Synthesis of starting material

Soraphen structures contain ten stereocenters, including hydroxyl-, methyl, methoxy, and a hemiacetal group rendering these natural products biologically highly interesting but chemically very complex molecules. In addition, such polyketide macrocycles are also known to adopt several conformations⁵⁰. While soraphen A can be accessed through an optimized bioprocess^47,51, its penultimate biosynthetic congener soraphen C is a much less explored member of the soraphen family and very difficult to isolate in sufficient amounts from fermentation despite its value as a chemical probe⁵². To obtain the compound for our study, we, therefore, developed a concise semisynthesis starting from soraphen A (Supplementary Fig. 2). This route, entailing selective oxidative demethylation of the allylic methoxy group and a subsequent stereo-directed reduction of the intermediate ketone, offers the first synthetic access to soraphen C. Even though soraphen C had been obtained earlier through fermentation⁵³, we are now reporting the first complete characterization of this natural product.

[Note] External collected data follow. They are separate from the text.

(** The effect of admitting or refreshing a peer on the sinks and the store. *)
Definition grows (band : bytes) (key : PeerKey) (make : Store → Store * Sink) (r : Registry) (s : Store) (r' : Registry) (s' : Store) : Prop :=
  (s' = s ∧ ∀ b k, sink_of r' b k = sink_of r b k)
  ∨ (s' = (make s).1 ∧ adds_sink r r' band key (make s).2).

Lemma insert_grows band key make conn now r s :
  bands r !! band ≫= (.!! key) = None →
  let '(r', s', _) := registry_insert band key make conn now r s in
  same_meta r r' ∧ grows band key make r s r' s'.
Proof.
  intros Hn. unfold registry_insert.
  destruct (_ && _)%bool; [by split; [|left]|].
  destruct (decide _); [by split; [|left]|].
  assert (Hn' : default ∅ (bands r !! band) !! key = None) by (by destruct (bands r !! band)).
  destruct (conn || _)%bool.
  - destruct (make s) as [s' k] eqn:Em. split; [done|]. right. split; [by rewrite Em|]. rewrite Em.
    by apply adds_sink_insert; [|rewrite Hn'|].
  - split; [done|]. left. split; [done|]. intros b k. rewrite sink_of_insert.
    destruct (decide (b = band)) as [->|]; [|done]. unfold sink_of.
    destruct (decide (key = k)) as [<-|].
    + rewrite lookup_insert_eq. simpl. destruct (bands r !! band) as [ps|]; simpl in *; [by rewrite Hn'|done].
    + rewrite lookup_insert_ne by done. by destruct (bands r !! band).
Qed.

(** The sink of a still validating peer is made when it becomes eligible. *)
Lemma eligible_sink l s k p : peer_ok l s k p → p_eligible p = false → p_sink p = None.
Proof. intros (H1 & _) H. destruct (p_sink p) eqn:E; [|done]. destruct H1 as [H1 _]. rewrite H1 in H by eauto. done. Qed.

Lemma observe_udp_spec band addr depth now r s :
  RegInv r s → StoreInv s →
  let '(r', s', _) := observe_udp band addr (peer_sink addr depth) now r s in
  RegInv r' s' ∧ StoreInv s' ∧ store_ext s s' ∧ same_meta r r' ∧ grows band (Udp addr) (peer_sink addr depth) r s r' s'.
Proof.
  intros R I. unfold observe_udp.
  destruct (bands r !! band ≫= _) as [[peers p]|] eqn:E.
  - apply bind_Some in E as (ps & Hb & E). apply fmap_Some in E as (p0 & Hp & [= <- <-]).
    destruct (rg_peers _ _ R _ _ Hb) as (N1 & N2 & N3). pose proof (N3 _ _ Hp) as Hok.
    destruct (negb (p_eligible (refresh now p)) && _)%bool eqn:Ev.
    + apply andb_true_iff in Ev as [Ev1 Ev2]. apply negb_true_iff in Ev1. apply Z.leb_le in Ev2.
      destruct (peer_sink_ok addr depth s I) as (I' & Ex & Hk). destruct (peer_sink addr depth s) as [s' sink] eqn:Ek.
      cbn [fst snd] in *. split_and!; try done.
      * assert (R' := RegInv_ext _ _ _ Ex R). apply with_band_inv; [done| |by left; eauto]. apply supersede_inv.
        split_and!; [apply insert_non_empty|rewrite map_size_insert, Hp; done|].
        apply map_Forall_insert_2; [|by destruct (rg_peers _ _ R' _ _ Hb) as (_ & _ & ?)].
        destruct Hok as (_ & H2 & _ & H4 & _). simpl in *. unfold saturating_inc in *.
        split_and!; simpl; [done|unfold saturating_inc, u32_max in *; lia..|done|by intros ? [= <-]].
      * right. rewrite Ek. split; [done|]. cbn [fst snd]. simpl in Ev1. pose proof (eligible_sink _ _ _ _ Hok Ev1) as Hs.
        destruct (adds_sink_insert r band (Udp addr) (make_eligible sink (refresh now p)) sink peers) as [A1 A2];
          [by rewrite Hb|by rewrite Hp|done|].
        split; [done|]. intros b k. rewrite <- A2; rewrite !sink_of_insert. destruct (decide (b = band)); [|done].
        by rewrite supersede_same_sink.
    + split_and!; try done.
      * apply with_peer_inv; [done|done|by eauto|]. apply refresh_ok; [apply R|done|].
        apply andb_false_iff in Ev as [Ev|Ev]; [left; by apply negb_false_iff in Ev|].
        apply Z.leb_gt in Ev. simpl in Ev. unfold saturating_inc in Ev. pose proof (rg_limits _ _ R) as HL.
        unfold is_u32, u32_max in *. right. lia.
      * left. split; [done|]. apply (sink_of_same _ _ _ _ Hb). by eapply insert_same_sink.
  - assert (Hn : bands r !! band ≫= (.!! Udp addr) = None)
      by (destruct (bands r !! band) as [ps|]; simpl in *; [by destruct (ps !! Udp addr)|done]).
    pose proof (insert_inv band (Udp addr) (peer_sink addr depth) false now r s R I (peer_sink_ok addr depth s I) eq_refl) as Hi.
    pose proof (insert_grows band (Udp addr) (peer_sink addr depth) false now r s Hn) as Hg.
    destruct (registry_insert _ _ _ _ _ _ _) as [[r' s'] res]. naive_solver.
Qed.

(** A connection registers under a fresh key. *)
Lemma connect_spec band id tx now r s :
  RegInv r s → StoreInv s → (∃ q, queues s !! tx = Some q ∧ q_udp q = false) → sink_of r band (Conn id) = None →
  let '(r', s', res) := connect band (Conn id) (SinkConn tx) now r s in
  s' = s ∧ RegInv r' s ∧ same_meta r r'
  ∧ match res with Ok _ => adds_sink r r' band (Conn id) (SinkConn tx) | Err _ => r' = r end.
Proof.
  intros R I Hq Hn. unfold connect.
  assert (Hn' : bands r !! band ≫= (.!! Conn id) = None).
  { destruct (bands r !! band) as [peers|] eqn:Hb; [|done]. simpl. destruct (peers !! Conn id) as [p|] eqn:Hp; [|done].
    destruct (rg_peers _ _ R _ _ Hb) as (_ & _ & N3). destruct (N3 _ _ Hp) as (H1 & _ & H3 & _). simpl in H3.
    rewrite (sink_of_band _ _ _ _ Hb), Hp in Hn. simpl in Hn. rewrite Hn in H1. apply H1 in H3 as [? ?]. done. }
  pose proof (insert_inv band (Conn id) (λ s, (s, SinkConn tx)) true now r s R I) as Hi.
  pose proof (insert_grows band (Conn id) (λ s, (s, SinkConn tx)) true now r s Hn') as Hg.
  unfold registry_insert in *. cbn [orb] in *.
  destruct (_ && _)%bool; [done|]. destruct (decide _); [done|].
  destruct Hg as [Hm [[_ Hg]|[_ Hg]]].
  - specialize (Hg band (Conn id)). by rewrite sink_of_insert, decide_True, lookup_insert_eq, Hn in Hg.
  - split_and!; try done. by apply Hi.
Qed.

Identification of an active starting halogenase for halogenation of soraphen A

To identify a halogenase which would accept soraphen A, an enzyme panel consisting of 59 native and engineered electrophilic and freestanding aliphatic halogenases capable of acting on a wide range of sp² and sp³-carbons was screened (Supplementary Tables 1, 2). The engineered Fl-Hals included in the panel were derived from literature^31,41,42,54 whereas the engineered αKGHs consist of WelO5* variants which we had previously identified as possessing a broadened substrate scope⁴³.

All halogenases, expressed in E. coli BL21(DE3), were used for crude cell-lysate biotransformations of soraphen A in a deep-well plate. While neither halogenation nor hydroxylation activity toward the target substrate was detected for any of the wild type enzymes, liquid-chromatography coupled to mass spectrometry (LC-MS) analysis showed that biotransformations with 26 out of the 28 included WelO5* variants led to the formation of derivatized soraphen A. In particular, variants V81G/I161P, V81G/I161G, as well as I161A, showed appreciable activity leading to the detection of three prominent products with m/z ratios of 577.2 and 559.2, which are consistent with the calculated mass of two chlorinated products and a hydroxylated product, respectively (Supplementary Fig. 3). The structures of the chlorinated products 1a and 1b, as well as the hydroxylated product 1c, were solved using nuclear magnetic resonance (NMR) analysis, which confirmed chlorination and hydroxylation of aliphatic carbon centers of 1 (Supplementary Fig. 4). Notably, the enzymatic derivatization occurred at positions in the molecule which would have been difficult to target via traditional chemical means and opens options for further functionalization in previously unexplored segments of the molecule.

In contrast to previous engineering studies on WelO5*, the reaction selectivity (halogenation vs. hydroxylation) of the best-performing variant V81G/I161P was slightly in favor of the halogenation reaction (2:1 halogenation to hydroxylation ratio, estimated via the SIM areas of the product peaks). This is remarkable for the transformation of a structurally highly divergent compound compared to the natural substrate 12-epi-fischerindole U (Fig. 1b). As has been observed for WelO5* and other αKGHs, this enzyme family’s reaction selectivity is strongly governed by the substrate structure and substrate positioning in the active site. It has been shown that the biotransformation of 12-epi-hapalindole C, another literature-known native substrate of WelO5* similar in structure to 12-epi-fischerindole U²², led to the predominant formation (ca. 50%) of hydroxylated product and 25% of the desired chlorinated product 12-epi-hapalindole E⁴³. Other examples include studies on the carrier-protein-dependent halogenase SyrB2, which turned into an effective hydroxylase in response to the length of added C-atoms in its native substrate l-threonine⁵⁵.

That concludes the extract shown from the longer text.